Task to complete:
Copies of all lines containing the string "Hoff" are needed from the data below.

Records supplied:
Lemma exec_branch_leaves s i pos r side r' :
  i_code i = u16 (s_code s) -> i_k i = u32 (s_k s) ->
  at_Z code pos = Some i -> exec_branch s r = Leave side r' ->
  r' = r /\ runs_to pos r (pos + (if side then i_jt i else i_jf i) + 1) r.
Proof.
  intros Hc Hk Hi. unfold exec_branch.
  destruct (decode_op (u16 (s_code s))) as [op|] eqn:E; [|done].
  destruct op as [| | | | | | | | | | | | | |op src| | | |]; try done. intros [= <- <-]. split; [done|].
  eapply step_next; [exact Hi|]. unfold exec_insn. rewrite Hc, E. cbn [exec_op]. unfold exec_jmp.
  replace (operand src i r) with (operand src (insn_of_stmt s) r) by (destruct src; cbn; congruence). reflexivity.
Qed.

Lemma branch_follows b at_ t f br side r r' :
  convert_branch b at_ t f = BrCode br -> code_at code at_ br ->
  0 <= t - at_ - 1 < 2 ^ 31 -> 0 <= f - at_ - 1 < 2 ^ 31 ->
  exec_branch (b_s b) r = Leave side r' -> runs_to at_ r (if side then t else f) r'.
Proof.
  unfold convert_branch, branch_off. intros Hbr Hat Ht Hf. rewrite !u32_id in Hbr by lia.
  destruct (convert_edge (t - at_ - 1) _ _) as [[[jt x] ja1]|] eqn:E1; [|done].
  destruct (convert_edge (f - at_ - 1) _ _) as [[[jf x'] ja2]|] eqn:E2; [|done]. injection Hbr as <-.
  pose proof (code_at_head _ _ _ _ Hat) as Hi. apply (code_at_app _ _ [_]) in Hat as [_ Hat].
  apply code_at_app in Hat as [Hat1 Hat2]. pose proof (convert_edge_count _ _ _ _ _ _ E1) as [Hx Hl].
  intros Hx'. pose proof (exec_branch_leaves (b_s b) (mk_insn (u16 (s_code (b_s b))) jt jf (u32 (s_k (b_s b)))) at_ r side r'
    eq_refl eq_refl Hi Hx') as [-> Hrun].
  cbn [i_jt i_jf length] in *. eapply runs_to_trans; [exact Hrun|]. destruct side.
  - replace t with (at_ + 1 + (t - at_ - 1)) at 1 by lia.
    eapply edge_lands; [lia| |exact E1|]; [lia|]. rewrite Z.add_0_r. exact Hat1.
  - replace f with (at_ + 1 + (f - at_ - 1)) at 1 by lia.
    eapply edge_lands; [lia| |exact E2|]; [lia|]. replace (at_ + 1 + x) with (at_ + 1 + Z.of_nat (length ja1)) by lia. exact Hat2.
Qed.

(** ** The program *)

Lemma laid_out_stops cm h h0 N L h' :
  same_prog h h0 -> N < 2 ^ 31 ->
  (forall q, q ∈ L -> placed cm h0 N h' code 0 L q /\
     exists b, h0 !! q = Some b /\ well_laid b) ->
  forall fuel q r o, q ∈ L -> graph_run p wirelen buflen fuel h q r = Some o -> stops (offset_at h' q) r o.
Proof.
  intros Hsp HN Hall. induction fuel as [|fuel IH]; intros q r o Hq; cbn [graph_run]; [done|].
  destruct (Hall q Hq) as ((b & br & Hb & _ & Hpos & HqN & Hat & Hbr) & b0 & Hb0 & Hlin & Hisb & Hsz & HJ).
  rewrite Hb in Hb0. injection Hb0 as <-.
  destruct (h !! q) as [bh|] eqn:Hbh; [|done].
  destruct (same_prog_Some _ _ _ _ Hsp Hbh) as (b' & Hb' & (Hss & Hs & HT & HF)).
  rewrite Hb in Hb'. injection Hb' as <-. unfold exec_block. rewrite <- Hss, <- Hs.
  apply code_at_app in Hat as [Hbody Hbranch]. rewrite length_body in Hbranch.
  pose proof (stmts_follow _ _ r Hlin Hbody) as Hst.
  destruct (exec_stmts p wirelen buflen (b_stmts b) r) as [r1|o1].
  2: { intros [= <-]. exact Hst. }
  assert (0 <= slength (b_stmts b)) as Hsl by (unfold slength; lia).
  assert (exists i, at_Z code (offset_at h' q + slength (b_stmts b)) = Some i /\
    i_code i = u16 (s_code (b_s b)) /\ i_k i = u32 (s_k (b_s b))) as (i & Hi & Hc & Hk).
  { destruct Hbr as [[_ ->]|(t & f & _ & _ & _ & _ & _ & _ & Hcb)].
    - apply code_at_head in Hbranch. eauto.
    - unfold convert_branch in Hcb.
      destruct (convert_edge _ (b_longjt b) _) as [[[jt x] ja1]|]; [|done].
      destruct (convert_edge _ (b_longjf b) _) as [[[jf x'] ja2]|]; [|done]. injection Hcb as <-.
      apply code_at_head in Hbranch. eauto. }
  destruct (exec_branch (b_s b) r1) as [side r2|o2] eqn:Hx.
  2: { intros [= <-]. eapply runs_to_stops; [exact Hst|]. eapply exec_branch_stops; eauto. }
  destruct (succ_of side bh) as [t'|] eqn:Ht'; [|done]. intros Hrun.
  destruct Hbr as [[HTn _]|(t & f & HT0 & HF0 & HtL & HfL & Hto & Hfo & Hcb)].
  { specialize (HJ HTn). destruct side; cbn in Ht'; congruence. }
  assert (t' ∈ L /\ offset_at h' t' = if side then offset_at h' t else offset_at h' f) as [Ht'L Hoff].
  { destruct side; cbn in Ht'; [replace t' with t by congruence|replace t' with f by congruence]; done. }
  eapply runs_to_stops; [exact Hst|]. eapply runs_to_stops; [|exact (IH t' r2 o Ht'L Hrun)]. rewrite Hoff.
  eapply branch_follows; [exact Hcb|exact Hbranch|lia|lia|exact Hx].
Qed.
End Sim.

Task response:
  assert (t' ∈ L /\ offset_at h' t' = if side then offset_at h' t else offset_at h' f) as [Ht'L Hoff].
  eapply runs_to_stops; [exact Hst|]. eapply runs_to_stops; [|exact (IH t' r2 o Ht'L Hrun)]. rewrite Hoff.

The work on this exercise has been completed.